Sounds macabre doesn’t it? It is crazy to say it is simultaneous the best and worst club I have ever belonged to. Worst because the membership requirements are pretty obvious, but the best because you don’t feel alone anymore.
I love Grey’s Anatomy, and I can remember the show when George’s father died and Christina welcomed him in to the Dead Fathers Club. I can remember getting it and not understanding what the outrage was other people felt. Of course I didn’t get THAT club, because my father was very much alive, but I did get “it” because I had been a member of the mom version for what felt like eternity.
I remember during all the coverage of the Royal wedding and they talked about how William still felt the loss of his mother on Mother’s Day, still had such an ability to sway his mood and they were shocked. I wasn’t, that is me as well, 10 years, 20 years who knows, maybe it will change if I have kids of my own, then again it may never change. Still I know, I have a close group of friends beside be ready for hugs and comfort when something happens and I want my mom.
I was fairly young when I lost my mom. I had graduated college, gotten my first “real” job and was on the verge of moving in my first house when she got sick. (Actually she went in to see the doctor the day after I moved my stuff.)
In the months to come would be highs and lows and emotional roller coasters that would make any soap opera proud, but it was my life. I was lucky, I had 2 very good friends whom I worked with standing by my side but they hadn’t been though it, not yet. In the next 6 months one would lose her elderly mother, one would lose her father and we would start a missing parents club complete with things to pick one or the other up occasionally and lunches where we could commiserate without feeling judged.
Within a year my best friend of 20 years joined the DMC, Martha was an adopted mom to me as well, luckily she and my mom conspired in heaven on what would see their two daughters through this, and after much trying and a couple of miscarriages, my BFF was pregnant.

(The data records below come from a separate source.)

(** * Catalog generator (cmd/generator/main.go): strategies and reconciliation

    A shallow embedding of the generator's [main] loop, of its three source
    strategies and of [downloadAndHash], followed by the properties of the
    reconciliation engine.

    Conventions of the embedding.
    - Go [string]s are [string]s (sequences of bytes); [int64] and [int] are
      [Z]; the only arithmetic performed on them, [changesCount++], has its
      64-bit wrap-around written out.
    - A Go [map[string]T] is a [gmap string T]; reading a missing key yields
      the zero value, as in Go.
    - A function returning [(..., error)] returns an [outcome]; a Go panic
      is the third constructor of [outcome] and propagates up to [main].
    - Network calls are answered by an [Upstream] oracle and recorded in a
      trace of [Event]s, so that "no download happens" can be stated.
    - [log] output is not modelled.
    - The catalog file is modelled by the catalog it serialises
      ([encoding/json] is taken to round-trip catalog entries). *)

From Stdlib Require Import ZArith String Ascii List Bool Lia.
From stdpp Require Import base option gmap strings list fin_maps.

Local Open Scope Z_scope.
Local Open Scope string_scope.

(** ** Data structures *)

Record SourceApp := {
  ID : string;
  Name : string;
  Description : string;
  IconURL : string;
  PackageName : string;
  InstallType : string;
  Strategy : string;
  Config : gmap string string
}.

Module CatalogApp.
Record t := Build {
  ID : string;
  Name : string;
  Description : string;
  IconURL : string;
  PackageName : string;
  InstallType : string;
  Version : string;
  DownloadURL : string;
  Checksum : string;
  Size : Z
}.

(** The zero value of the struct, what [m[k]] yields for a missing key. *)
Definition zero : t := Build "" "" "" "" "" "" "" "" "" 0.
End CatalogApp.

Record Catalog := {
  LastUpdated : Z;
  Apps : gmap string CatalogApp.t
}.

Record Asset := {
  asset_Name : string;
  BrowserDownloadURL : string;
  asset_Size : Z
}.

Record GithubRelease := {
  TagName : string;
  Assets : list Asset
}.

(** ** The [strings] functions the program calls *)

Module strings.

Definition lower_ascii (c : ascii) : ascii :=
  let n := nat_of_ascii c in
  if (Nat.leb 65 n && Nat.leb n 90)%bool then ascii_of_nat (n + 32) else c.

(** [strings.ToLower] on the ASCII letters; other bytes are kept. *)
Fixpoint ToLower (s : string) : string :=
  match s with
  | EmptyString => EmptyString
  | String c r => String (lower_ascii c) (ToLower r)
  end.

Fixpoint HasPrefix (s prefix : string) : bool :=
  match prefix with
  | EmptyString => true
  | String p ps =>
      match s with
      | EmptyString => false
      | String c cs => (Ascii.eqb c p && HasPrefix cs ps)%bool
      end
  end.

Fixpoint Contains (s substr : string) : bool :=
  (HasPrefix s substr ||
   match s with
   | EmptyString => false
   | String _ r => Contains r substr
   end)%bool.

Fixpoint drop_bytes (n : nat) (s : string) : string :=
  match n, s with
  | O, _ => s
  | S n', String _ r => drop_bytes n' r
  | S _, EmptyString => EmptyString
  end.

Definition TrimPrefix (s prefix : string) : string :=
  if HasPrefix s prefix then drop_bytes (String.length prefix) s else s.

End strings.

(** ** Errors, panics and the trace of network calls *)

Inductive error :=
  | ErrTransport (msg : string)          (* err of client.Do / http.Get / io.Copy *)
  | ErrDecode (msg : string)             (* err of the JSON decoder *)
  | ErrGithubStatus (code : Z)           (* "github status: %d" *)
  | ErrAssetNotFound (assetFilter : string)
  | ErrStatusInvalid (code : Z)          (* "status invalido: %d" *)
  | ErrRegexFailed (finalURL : string)   (* "regex falhou na url: %s" *)
  | ErrUnknownStrategy (strategy : string)
  | ErrHttpStatus (code : Z).            (* "http status %d" *)

Inductive outcome (A : Type) :=
  | Ok (a : A)
  | Err (e : error)
  | Panic (msg : string).
Arguments Ok {A} a.
Arguments Err {A} e.
Arguments Panic {A} msg.

Record Request := {
  Method : string;
  URL : string;
  Header : list (string * string)
}.

Record Response := {
  StatusCode : Z;
  FinalURL : string;                  (* resp.Request.URL.String() *)
  Header_ContentLength : option Z;    (* the Content-Length header, if sent *)
  Body : list Byte.byte;
  BodyErr : option string             (* a read error after [Body] *)
}.

(** [resp.ContentLength] of net/http: the value of the length header, and
    [-1] when the length is unknown. *)
Definition ContentLength (resp : Response) : Z :=
  match Header_ContentLength resp with
  | Some n => n
  | None => -1
  end.

Inductive Event :=
  | EvDo (req : Request)     (* client.Do(req), the metadata requests *)
  | EvGet (url : string).    (* http.Get(url), the artifact download *)

Definition is_download (e : Event) : bool :=
  match e with
  | EvGet _ => true
  | EvDo _ => false
  end.

(** Computations that perform network calls: the calls made, in order, and
    how the computation ended. *)
Definition IO (A : Type) : Type := list Event * outcome A.

Definition ret {A} (a : A) : IO A := ([], Ok a).
Definition fail {A} (e : error) : IO A := ([], Err e).
Definition panic {A} (msg : string) : IO A := ([], Panic msg).

Definition bind {A B} (m : IO A) (f : A -> IO B) : IO B :=
  match m with
  | (t, Ok a) => let '(t', r) := f a in ((t ++ t')%list, r)
  | (t, Err e) => (t, Err e)
  | (t, Panic msg) => (t, Panic msg)
  end.

Declare Scope io_scope.
Delimit Scope io_scope with io.
Notation "x <- m ;; k" := (bind m (fun x => k))
  (at level 100, m at next level, right associativity) : io_scope.

(** ** What the program is run against *)

(** Library functions of the Go runtime that are left abstract. *)
Record GoLib := {
  sha256_hex : list Byte.byte -> string;       (* hex.EncodeToString(sha256(body)) *)
  (* json.NewDecoder(resp.Body).Decode(&rel), of the bytes read and the read error *)
  json_decode_release : list Byte.byte -> option string -> GithubRelease + string;
  url_valid : string -> bool;                  (* http.NewRequest accepts the URL *)
  regexp_valid : string -> bool;               (* regexp.Compile succeeds *)
  FindStringSubmatch : string -> string -> list string
}.

(** The process environment and the servers. *)
Record Upstream := {
  GITHUB_TOKEN : string;                       (* os.Getenv("GITHUB_TOKEN") *)
  client_Do : Request -> Response + string;    (* the client with the 10 s timeout *)
  http_Get : string -> Response + string
}.

(** The time of a run; a run is taken to stay within one day. *)
Record Clock := {
  Now : Z;            (* time.Now() *)
  Today : string      (* time.Now().Format("2006.01.02") *)
}.

(** ** The program *)

Section Generator.

Variable lib : GoLib.
Variable up : Upstream.

Local Open Scope io_scope.

(** [http.NewRequest]: [nil] when the URL does not parse. *)
Definition NewRequest (method url : string) : option Request :=
  if url_valid lib url
  then Some {| Method := method; URL := url; Header := [] |}
  else None.

(** [req.Header.Set(k, v)]; dereferencing a [nil] request panics. *)
Definition Header_Set (req : option Request) (k v : string) : IO (option Request) :=
  match req with
  | Some r =>
      ret (Some {| Method := Method r; URL := URL r;
                   Header := (Header r ++ [(k, v)])%list |})
  | None => panic "nil pointer dereference"
  end.

(** [client.Do(req)], again panicking on a [nil] request. *)
Definition Do (req : option Request) : IO Response :=
  match req with
  | Some r =>
      match client_Do up r with
      | inl resp => ([EvDo r], Ok resp)
      | inr msg => ([EvDo r], Err (ErrTransport msg))
      end
  | None => panic "nil pointer dereference"
  end.

Definition Get (url : string) : IO Response :=
  match http_Get up url with
  | inl resp => ([EvGet url], Ok resp)
  | inr msg => ([EvGet url], Err (ErrTransport msg))
  end.

(** The loop over [rel.Assets] of [checkGithub]. *)
Fixpoint select_asset (version assetFilter : string) (assets : list Asset)
  : IO (string * string * Z) :=
  match assets with
  | [] => fail (ErrAssetNotFound assetFilter)
  | asset :: rest =>
      if strings.Contains (strings.ToLower (asset_Name asset)) assetFilter
      then ret (version, BrowserDownloadURL asset, asset_Size asset)
      else select_asset version assetFilter rest
  end.

Definition checkGithub (repo assetFilter : string) : IO (string * string * Z) :=
  let url := "https://api.github.com/repos/" +:+ repo +:+ "/releases/latest" in
  let req := NewRequest "GET" url in
  req <- (if negb (String.eqb (GITHUB_TOKEN up) "")
          then Header_Set req "Authorization" ("token " +:+ GITHUB_TOKEN up)
          else ret req) ;;
  resp <- Do req ;;
  if negb (Z.eqb (StatusCode resp) 200) then fail (ErrGithubStatus (StatusCode resp))
  else
    match json_decode_release lib (Body resp) (BodyErr resp) with
    | inr msg => fail (ErrDecode msg)
    | inl rel =>
        let version := strings.TrimPrefix (TagName rel) "v" in
        select_asset version assetFilter (Assets rel)
    end.

(** [regexp.MustCompile]: panics on a pattern that does not compile. *)
Definition MustCompile (pattern : string) : IO string :=
  if regexp_valid lib pattern then ret pattern
  else panic ("regexp: Compile(" +:+ pattern +:+ "): error parsing regexp").

Definition checkDirectHead (startURL versionRegex : string)
  : IO (string * string * Z) :=
  let req := NewRequest "HEAD" startURL in
  req <- Header_Set req "User-Agent"
           "Mozilla/5.0 (X11; Linux x86_64) AppleWebKit/537.36" ;;
  resp <- Do req ;;
  if negb (Z.eqb (StatusCode resp) 200) then fail (ErrStatusInvalid (StatusCode resp))
  else
    let finalURL := FinalURL resp in
    let size := ContentLength resp in
    re <- MustCompile versionRegex ;;
    let matches := FindStringSubmatch lib re finalURL in
    if Z.ltb (Z.of_nat (length matches)) 2 then fail (ErrRegexFailed finalURL)
    else ret (nth 1 matches "", finalURL, size).

(** [src.Config[k]]: the empty string for a missing key. *)
Definition config (src : SourceApp) (k : string) : string :=
  default "" (Config src !! k).

Definition checkStrategy (clock : Clock) (src : SourceApp)
  : IO (string * string * Z) :=
  if String.eqb (Strategy src) "github_release" then
    checkGithub (config src "repo") (config src "asset_filter")
  else if String.eqb (Strategy src) "direct_url_head" then
    checkDirectHead (config src "url") (config src "regex")
  else if String.eqb (Strategy src) "direct_static" then
    ret (Today clock, config src "url", 0)
  else fail (ErrUnknownStrategy (Strategy src)).

Definition downloadAndHash (url : string) : IO (string * Z) :=
  resp <- Get url ;;
  if negb (Z.eqb (StatusCode resp) 200) then fail (ErrHttpStatus (StatusCode resp))
  else
    match BodyErr resp with
    | Some msg => fail (ErrTransport msg)
    | None =>
        let size := Z.of_nat (length (Body resp)) in
        let checksum := sha256_hex lib (Body resp) in
        ret (checksum, size)
    end.

(** *** [main] *)

(** [changesCount++] on a 64-bit [int]. *)
Definition wrap_int (z : Z) : Z := (z + 2 ^ 63) mod 2 ^ 64 - 2 ^ 63.

(** The variables the loop of [main] updates, and the calls made so far. *)
Record LoopState := {
  newCatalog : Catalog;
  changesCount : Z;
  trace : list Event
}.

(** [newCatalog.Apps[id] = app] *)
Definition store (id : string) (app : CatalogApp.t) (st : LoopState) : LoopState :=
  {| newCatalog := {| LastUpdated := LastUpdated (newCatalog st);
                      Apps := <[id := app]> (Apps (newCatalog st)) |};
     changesCount := changesCount st;
     trace := trace st |}.

(** [changesCount++] *)
Definition count_change (st : LoopState) : LoopState :=
  {| newCatalog := newCatalog st;
     changesCount := wrap_int (changesCount st + 1);
     trace := trace st |}.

Aside from the obvious joy and delight the news brought, it also came with sadness. Neither of our mothers would see this child, wouldn’t hold her or spoil her rotten. Dawn went through a time of immense guilt, she felt that her mother’s aneurism was exacerbated by her working extra long hours after she recovered from her latest miscarriage. I can remember holding her while she cried and my tears joined hers. Despite the doctors warnings and cautions one night sadness lead to consoling each other between a husband and a wife and little Martha came to being.
Since the original group began, we have unfortunately welcomed more members to the club, we have tried to make each milestone special, we have carried people when they couldn’t walk themselves and we have survived.
Please don’t think us avoiding commercials, songs and get-togethers during certain times has anything to do with us having a ‘bad’ mother, if anything we’re blessed to have ones who’s memory stays strong and as such, we remember them always, and especially today.